Segment Start: SOURCE RECORDS
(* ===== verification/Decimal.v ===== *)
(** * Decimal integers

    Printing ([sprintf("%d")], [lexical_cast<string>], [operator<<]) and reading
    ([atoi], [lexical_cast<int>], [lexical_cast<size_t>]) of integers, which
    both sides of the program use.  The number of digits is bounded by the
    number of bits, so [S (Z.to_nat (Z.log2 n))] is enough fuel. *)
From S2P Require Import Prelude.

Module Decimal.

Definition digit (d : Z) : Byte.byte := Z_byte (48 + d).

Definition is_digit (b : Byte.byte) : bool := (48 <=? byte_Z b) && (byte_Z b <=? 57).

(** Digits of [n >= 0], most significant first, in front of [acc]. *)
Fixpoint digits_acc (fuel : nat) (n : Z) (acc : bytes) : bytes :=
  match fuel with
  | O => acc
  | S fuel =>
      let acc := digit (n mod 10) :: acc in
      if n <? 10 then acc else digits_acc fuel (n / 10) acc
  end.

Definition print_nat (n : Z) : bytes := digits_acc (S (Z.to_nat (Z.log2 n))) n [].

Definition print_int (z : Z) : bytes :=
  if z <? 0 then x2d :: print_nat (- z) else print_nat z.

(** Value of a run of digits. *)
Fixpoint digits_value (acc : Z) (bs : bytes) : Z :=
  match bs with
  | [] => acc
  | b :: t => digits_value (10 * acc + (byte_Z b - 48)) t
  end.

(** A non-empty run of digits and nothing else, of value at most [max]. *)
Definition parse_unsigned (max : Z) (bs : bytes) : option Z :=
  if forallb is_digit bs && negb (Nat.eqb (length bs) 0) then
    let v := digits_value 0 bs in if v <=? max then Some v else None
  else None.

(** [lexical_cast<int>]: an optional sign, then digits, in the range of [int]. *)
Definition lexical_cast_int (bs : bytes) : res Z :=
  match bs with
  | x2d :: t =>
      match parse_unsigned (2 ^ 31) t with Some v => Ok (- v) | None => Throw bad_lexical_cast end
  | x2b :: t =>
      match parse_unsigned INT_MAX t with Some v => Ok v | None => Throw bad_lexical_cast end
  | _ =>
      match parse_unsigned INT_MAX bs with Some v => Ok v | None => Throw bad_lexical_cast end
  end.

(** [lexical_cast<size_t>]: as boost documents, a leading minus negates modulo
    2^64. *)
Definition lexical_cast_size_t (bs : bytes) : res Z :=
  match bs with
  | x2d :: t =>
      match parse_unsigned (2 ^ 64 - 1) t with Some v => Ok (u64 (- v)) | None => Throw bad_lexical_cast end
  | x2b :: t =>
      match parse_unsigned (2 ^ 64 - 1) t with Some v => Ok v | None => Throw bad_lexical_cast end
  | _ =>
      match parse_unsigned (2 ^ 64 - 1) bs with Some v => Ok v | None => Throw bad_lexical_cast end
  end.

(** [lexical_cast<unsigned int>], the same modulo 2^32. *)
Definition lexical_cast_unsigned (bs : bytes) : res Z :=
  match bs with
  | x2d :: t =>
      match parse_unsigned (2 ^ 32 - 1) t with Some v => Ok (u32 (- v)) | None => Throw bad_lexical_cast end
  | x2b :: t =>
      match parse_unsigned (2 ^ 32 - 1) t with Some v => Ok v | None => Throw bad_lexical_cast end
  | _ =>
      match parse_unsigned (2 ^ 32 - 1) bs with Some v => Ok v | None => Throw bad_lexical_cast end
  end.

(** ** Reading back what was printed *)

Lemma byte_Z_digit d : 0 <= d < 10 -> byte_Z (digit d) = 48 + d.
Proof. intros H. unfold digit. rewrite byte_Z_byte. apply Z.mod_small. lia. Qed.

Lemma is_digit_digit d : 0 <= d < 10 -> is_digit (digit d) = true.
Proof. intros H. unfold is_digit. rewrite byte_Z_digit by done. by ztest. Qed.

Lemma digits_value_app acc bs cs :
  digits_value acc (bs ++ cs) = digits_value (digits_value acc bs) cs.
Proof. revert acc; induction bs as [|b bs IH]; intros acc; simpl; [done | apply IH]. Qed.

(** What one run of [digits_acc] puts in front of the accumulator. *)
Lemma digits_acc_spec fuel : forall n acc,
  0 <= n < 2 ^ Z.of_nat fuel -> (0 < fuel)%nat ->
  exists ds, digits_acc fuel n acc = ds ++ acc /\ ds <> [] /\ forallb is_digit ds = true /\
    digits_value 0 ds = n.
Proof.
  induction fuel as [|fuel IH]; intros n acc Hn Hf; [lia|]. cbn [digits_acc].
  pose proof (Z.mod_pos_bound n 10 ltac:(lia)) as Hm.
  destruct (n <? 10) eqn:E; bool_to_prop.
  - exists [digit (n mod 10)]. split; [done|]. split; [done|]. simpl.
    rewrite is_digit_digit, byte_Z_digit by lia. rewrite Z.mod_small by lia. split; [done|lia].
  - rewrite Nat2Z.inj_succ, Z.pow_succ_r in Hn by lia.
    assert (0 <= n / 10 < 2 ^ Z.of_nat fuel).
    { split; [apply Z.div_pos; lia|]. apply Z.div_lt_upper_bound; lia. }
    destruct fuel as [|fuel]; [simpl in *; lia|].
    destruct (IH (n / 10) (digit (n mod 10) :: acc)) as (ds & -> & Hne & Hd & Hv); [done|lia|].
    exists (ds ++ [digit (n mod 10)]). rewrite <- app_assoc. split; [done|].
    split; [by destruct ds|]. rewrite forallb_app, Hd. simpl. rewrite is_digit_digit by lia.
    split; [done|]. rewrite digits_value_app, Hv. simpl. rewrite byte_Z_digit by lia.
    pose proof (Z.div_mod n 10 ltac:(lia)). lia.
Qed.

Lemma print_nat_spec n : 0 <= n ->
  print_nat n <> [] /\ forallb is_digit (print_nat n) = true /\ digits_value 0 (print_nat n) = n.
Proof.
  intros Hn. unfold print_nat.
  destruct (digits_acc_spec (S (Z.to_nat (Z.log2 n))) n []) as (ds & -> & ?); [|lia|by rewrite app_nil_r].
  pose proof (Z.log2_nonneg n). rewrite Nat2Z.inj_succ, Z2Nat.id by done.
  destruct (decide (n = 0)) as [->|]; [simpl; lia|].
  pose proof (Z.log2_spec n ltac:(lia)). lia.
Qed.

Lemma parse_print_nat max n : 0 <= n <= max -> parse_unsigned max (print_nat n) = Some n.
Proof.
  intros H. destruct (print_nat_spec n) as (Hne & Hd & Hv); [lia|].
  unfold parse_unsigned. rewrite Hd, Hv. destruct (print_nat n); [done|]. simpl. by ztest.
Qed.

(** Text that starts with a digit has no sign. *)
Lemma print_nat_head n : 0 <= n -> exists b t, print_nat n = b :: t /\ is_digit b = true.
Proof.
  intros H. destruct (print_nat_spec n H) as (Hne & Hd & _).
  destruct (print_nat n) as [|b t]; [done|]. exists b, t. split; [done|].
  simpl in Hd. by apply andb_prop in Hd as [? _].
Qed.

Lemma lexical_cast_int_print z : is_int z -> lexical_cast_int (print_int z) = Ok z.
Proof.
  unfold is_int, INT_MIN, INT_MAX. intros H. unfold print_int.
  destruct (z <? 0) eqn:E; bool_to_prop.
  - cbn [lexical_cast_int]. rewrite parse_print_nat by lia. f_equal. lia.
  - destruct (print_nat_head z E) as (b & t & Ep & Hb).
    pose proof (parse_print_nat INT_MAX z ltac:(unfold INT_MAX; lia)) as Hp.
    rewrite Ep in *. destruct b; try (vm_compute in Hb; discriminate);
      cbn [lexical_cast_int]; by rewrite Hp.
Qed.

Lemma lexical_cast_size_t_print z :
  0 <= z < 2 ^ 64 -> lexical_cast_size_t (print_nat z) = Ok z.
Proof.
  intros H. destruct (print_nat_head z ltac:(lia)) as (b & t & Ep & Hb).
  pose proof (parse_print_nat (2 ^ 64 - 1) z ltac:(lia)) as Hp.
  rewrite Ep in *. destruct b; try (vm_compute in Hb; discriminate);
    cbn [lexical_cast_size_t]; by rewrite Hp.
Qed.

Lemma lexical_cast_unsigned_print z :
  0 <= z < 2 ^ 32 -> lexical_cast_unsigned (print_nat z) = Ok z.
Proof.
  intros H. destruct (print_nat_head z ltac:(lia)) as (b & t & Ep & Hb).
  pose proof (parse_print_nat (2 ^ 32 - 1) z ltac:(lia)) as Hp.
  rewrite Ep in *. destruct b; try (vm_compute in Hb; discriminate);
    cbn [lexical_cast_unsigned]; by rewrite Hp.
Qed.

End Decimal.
Segment End: SOURCE RECORDS
**WHAT IS NEEDED**
With the first line being the one containing "assert (0 <= n / 10 < 2 ^ Z.of_nat fuel)." and the last line the one containing "- destruct (print_nat_head", transcribe exactly the lines above that fall in that range.

**ANSWER TO THIS EXERCISE**
    assert (0 <= n / 10 < 2 ^ Z.of_nat fuel).
    { split; [apply Z.div_pos; lia|]. apply Z.div_lt_upper_bound; lia. }
    destruct fuel as [|fuel]; [simpl in *; lia|].
    destruct (IH (n / 10) (digit (n mod 10) :: acc)) as (ds & -> & Hne & Hd & Hv); [done|lia|].
    exists (ds ++ [digit (n mod 10)]). rewrite <- app_assoc. split; [done|].
    split; [by destruct ds|]. rewrite forallb_app, Hd. simpl. rewrite is_digit_digit by lia.
    split; [done|]. rewrite digits_value_app, Hv. simpl. rewrite byte_Z_digit by lia.
    pose proof (Z.div_mod n 10 ltac:(lia)). lia.
Qed.

Lemma print_nat_spec n : 0 <= n ->
  print_nat n <> [] /\ forallb is_digit (print_nat n) = true /\ digits_value 0 (print_nat n) = n.
Proof.
  intros Hn. unfold print_nat.
  destruct (digits_acc_spec (S (Z.to_nat (Z.log2 n))) n []) as (ds & -> & ?); [|lia|by rewrite app_nil_r].
  pose proof (Z.log2_nonneg n). rewrite Nat2Z.inj_succ, Z2Nat.id by done.
  destruct (decide (n = 0)) as [->|]; [simpl; lia|].
  pose proof (Z.log2_spec n ltac:(lia)). lia.
Qed.

Lemma parse_print_nat max n : 0 <= n <= max -> parse_unsigned max (print_nat n) = Some n.
Proof.
  intros H. destruct (print_nat_spec n) as (Hne & Hd & Hv); [lia|].
  unfold parse_unsigned. rewrite Hd, Hv. destruct (print_nat n); [done|]. simpl. by ztest.
Qed.

(** Text that starts with a digit has no sign. *)
Lemma print_nat_head n : 0 <= n -> exists b t, print_nat n = b :: t /\ is_digit b = true.
Proof.
  intros H. destruct (print_nat_spec n H) as (Hne & Hd & _).
  destruct (print_nat n) as [|b t]; [done|]. exists b, t. split; [done|].
  simpl in Hd. by apply andb_prop in Hd as [? _].
Qed.

Lemma lexical_cast_int_print z : is_int z -> lexical_cast_int (print_int z) = Ok z.
Proof.
  unfold is_int, INT_MIN, INT_MAX. intros H. unfold print_int.
  destruct (z <? 0) eqn:E; bool_to_prop.
  - cbn [lexical_cast_int]. rewrite parse_print_nat by lia. f_equal. lia.
  - destruct (print_nat_head z E) as (b & t & Ep & Hb).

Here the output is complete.